Das Fehlen einer festen Führungsspitze hat zu einem Machtvakuum an der Spitze des tschechischen Eisenbahnsystems geführt, und das zu einer Zeit, in der sowohl das Infrastrukturmanagement als auch der Schienengüterverkehr mit Kapazitätsengpässen, umfangreichen Investitionsprogrammen und rückläufigen Frachtleistungen in Teilen Mitteleuropas zu kämpfen haben.
Zdopravy.cz berichtet, dass die Namen der voraussichtlichen hochrangigen Kandidaten von mehreren unabhängigen Quellen bestätigt worden sind. Verkehrsminister Ivan Bednárik lehnte es ab, sich zu einzelnen Nominierungen zu äußern, und erklärte lediglich, dass die formalen Regeln und Fristen eingehalten werden müssten.
Die Position des CEO bei Správa železnic ist seit letztem Jahr unbesetzt, als der Aufsichtsrat Jiří Svoboda entlassen hat. Bei ČD Cargo wird das Unternehmen seit dem Rücktritt seines ehemaligen Geschäftsführers vorübergehend geleitet. Beide Organisationen arbeiten daher seit mehreren Monaten ohne feste Führung.
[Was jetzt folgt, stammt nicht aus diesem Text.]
Lemma ntfs_writer_open_ok : ∃ w, ntfs_writer_open part_lba sectors lbl = Some w ∧ vol_ok w [] 0 big ∧ kinds_ok w reserved_kinds ∧
  nrec w = 27 ∧ part_off w = part_lba * 512 ∧ total_clusters w = total ∧ mft_zone_end w = 64 + total / 8 ∧ reserve_lcn w = sectors / 16 ∧ rpl w = [] ∧
  total <= 8 * Z.of_nat (length (clbmp w)) ∧ Z.of_nat (length (clbmp w)) mod cluster_size = 0 ∧
  part_sectors w = sectors ∧ mftmirr_lcn w = reserve_lcn w ∧ (length (label w) <= 32)%nat.
Proof using All.
  unfold ntfs_writer_open. change spc with 8. rewrite (u64_small (sectors - 1)) by lia. fold total.
  assert (0 < total < 2 ^ 47) as Ht by (unfold total; dlia). rewrite (u64_small (total + 7)) by lia.
  set (nb := align_up _ cluster_size).
  assert (total <= 8 * nb < total + 40000) as Hnb.
  { unfold nb, align_up, cluster_size. unfold u64. dlia. }
  change ((8192 + cluster_size - 1) / cluster_size) with 2. change ((4 * NTFS_MFT_RECSZ + cluster_size - 1) / cluster_size) with 1.
  destruct (bmp_mark_spec (Z.to_nat 2) (replicate (Z.to_nat nb) 0) 0) as (b1 & -> & L1 & B1); [lia|rewrite length_replicate; unfold nb in *; lia|].
  cbn [mbind option_bind]. rewrite length_replicate in L1.
  rewrite Z.div_div by lia. change (2 * 8) with 16.
  assert (0 <= sectors / 16 <= total) as Hm by (unfold total; dlia).
  destruct (bmp_mark_spec (Z.to_nat 1) b1 (sectors / 16)) as (b2 & -> & L2 & B2); [lia|rewrite L1; unfold total in *; dlia|].
  cbn [mbind option_bind]. rewrite !Z2Nat.id in B1, B2 by lia.
  set (w0 := mkW _ _ _ _ _ _ _ _ _ _ _ _ _ _ _ _ _). unfold ntfs_secure_intern. cbn [w0 sec find_sec].
  set (w1 := set_sec w0 _). assert (w1 = set_rec w1 (first_recs 0) 0) as -> by done.
  rewrite (add_reserved_eq 27 0) by (done || lia). cbn [Nat.add Nat.eqb]. eexists. split; [reflexivity|].
  assert (Z.shiftr total 3 = total / 8) as Esh by (rewrite Z.shiftr_div_pow2 by lia; reflexivity).
  assert (u64 (part_lba * NTFS_SECTOR) = part_lba * 512) as Eo by (unfold NTFS_SECTOR; apply u64_small; lia).
  assert (nrec (set_rec w1 (first_recs 27) 64) = 27) as En by done.
  assert (length b2 = Z.to_nat nb) as Lb by congruence.
  split.
  - constructor.
    + constructor; cbn [set_rec w1 set_sec w0 mft_zone_end next_lcn reserve_lcn reserve_len clbmp];
        rewrite ?Esh, ?Lb; [dlia|split; [lia|done]|lia|dlia|lia|constructor|constructor|constructor|].
      intros c Hc. rewrite B2, B1 by done. rewrite zero_bit by done. rewrite Exists_nil. intuition (lia || done).
    + rewrite En. cbn. lia.
    + cbn [set_rec rec]. rewrite no_first_entries, En. apply first_rec_ok.
    + cbn [set_rec w1 set_sec w0 sec]. intros i s Hi. destruct i as [|i]; [|by destruct i]. injection Hi as <-. cbn [s_id s_hash s_sd]. split; reflexivity.
    + cbn [set_rec w1 set_sec w0 sec]. apply NoDup_singleton.
    + cbn [set_rec w1 set_sec w0 part_off clbmp]. rewrite Eo, Lb. unfold cluster_size, OFF_MAX. lia.
  - split; [exact rec_kinds|]. cbn [set_rec w1 set_sec w0 part_off total_clusters mft_zone_end reserve_lcn rpl clbmp].
    rewrite Esh, Lb, Eo. cbn [set_rec w1 set_sec w0 label part_sectors mftmirr_lcn reserve_lcn]. split_and!; try done; [lia| |].
    + rewrite Z2Nat.id by lia. unfold nb, align_up. apply Z.mod_mul. by vm_compute.
    + rewrite length_take. lia.
Qed.
End opened.

(** ** Any sequence of calls *)

Definition total_need (ops : list vop) : Z := foldr (λ op z, need op + z) 0 ops.
Definition biggest (ops : list vop) : Z := foldr (λ op z, Z.max (need op) z) 0 ops.

Lemma need_nonneg op kinds : vop_ok kinds op = true → 0 <= need op.
Proof.
  intros H. destruct op; cbn [need]; try lia. cbn [vop_ok] in H. apply andb_prop in H as [_ H]. zbool.
  apply clusters_of_spec. lia.
Qed.

Lemma total_need_nonneg ops : ∀ kinds, vops_ok kinds ops = true → 0 <= total_need ops.
Proof.
  unfold total_need. induction ops as [|op ops IH]; intros kinds H; cbn [foldr]; [lia|]. cbn [vops_ok] in H. apply andb_prop in H as [H1 H2].
  pose proof (need_nonneg _ _ H1). specialize (IH _ H2). lia.
Qed.

Lemma biggest_nonneg ops : 0 <= biggest ops.
Proof. induction ops as [|op ops IH]; [done|]. unfold biggest in *. cbn [foldr]. lia. Qed.

Section session.
Context {D : Type} `{HI : Image D} (upcase : Z → Z).

Lemma vop_step w d rs sum big k kinds op :
  vol_ok w rs sum big → kinds_ok w kinds → nrec w + 1 < 2 ^ 32 → img_ok d → vop_ok kinds op = true →
  0 <= k → img_live (need op * cluster_size + k) d → need op <= big →
  mft_zone_end w + sum + need op + big + 1 <= 8 * Z.of_nat (length (clbmp w)) →
  step_ok w d rs sum big k kinds op (run_vop upcase w d op).
Proof.
  intros Hvol Hkinds Hcount Hd Hop Hk Hlive Hbig Hcap.
  assert (img_live k d) as Hlive' by (pose proof (need_nonneg _ _ Hop); eapply img_live_le; [exact Hlive|unfold cluster_size; lia]).
  destruct op.
  - by apply add_dir_step.
  - by apply add_file_step.
  - by apply link_step.
  - by apply sec_step.
  - by apply reparse_step.
Qed.

(** Records are never more than one per call. *)
Lemma next_count w w' kinds op : kinds_ok w kinds → kinds_ok w' (next_kinds kinds op) → nrec w <= nrec w' <= nrec w + 1.
Proof.
  unfold kinds_ok, nrec. intros E1 E2. apply (f_equal length) in E1, E2. rewrite length_map in E1, E2.
  destruct op; cbn [next_kinds] in E2; rewrite ?length_app in E2; cbn [length] in E2; lia.
Qed.

Lemma next_kinds_more kinds op : ∃ more, next_kinds kinds op = kinds ++ more.
Proof. destruct op; cbn [next_kinds]; eexists; try reflexivity; by rewrite app_nil_r. Qed.

Lemma kinds_more ops : ∀ kinds, ∃ more, fold_left next_kinds ops kinds = kinds ++ more.
Proof.
  induction ops as [|op ops IH]; intros kinds; [exists []; by rewrite app_nil_r|]. cbn [fold_left].
  destruct (next_kinds_more kinds op) as (m1 & ->). destruct (IH (kinds ++ m1)) as (m2 & ->). exists (m1 ++ m2). by rewrite app_assoc.
Qed.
Derselben Quelle zufolge sind auch Veränderungen im Aufsichtsrat von Správa železnic zu erwarten, wobei eine umfassende Umbesetzung erwartet wird. Zu den neuen Aufsichtsratsmitgliedern sollen neben politischen Kandidaten auch Persönlichkeiten mit langjähriger Erfahrung in der Eisenbahn- und Verkehrspolitik gehören, entsprechend den Governance-Praktiken staatlicher Unternehmen.
Die Stabilisierung der Führungsspitze sowohl bei Správa železnic als auch bei ČD Cargo wird weithin als Voraussetzung für die Bewältigung längerfristiger Herausforderungen angesehen, darunter groß angelegte Infrastrukturerneuerungen, die Koordinierung von Netzarbeiten und Bemühungen zur Wiederherstellung der Wettbewerbsfähigkeit des Schienengüterverkehrs. Bednárik hat zuvor die Wiederbelebung des Schienengüterverkehrs als eine seiner Prioritäten als Verkehrsminister bezeichnet.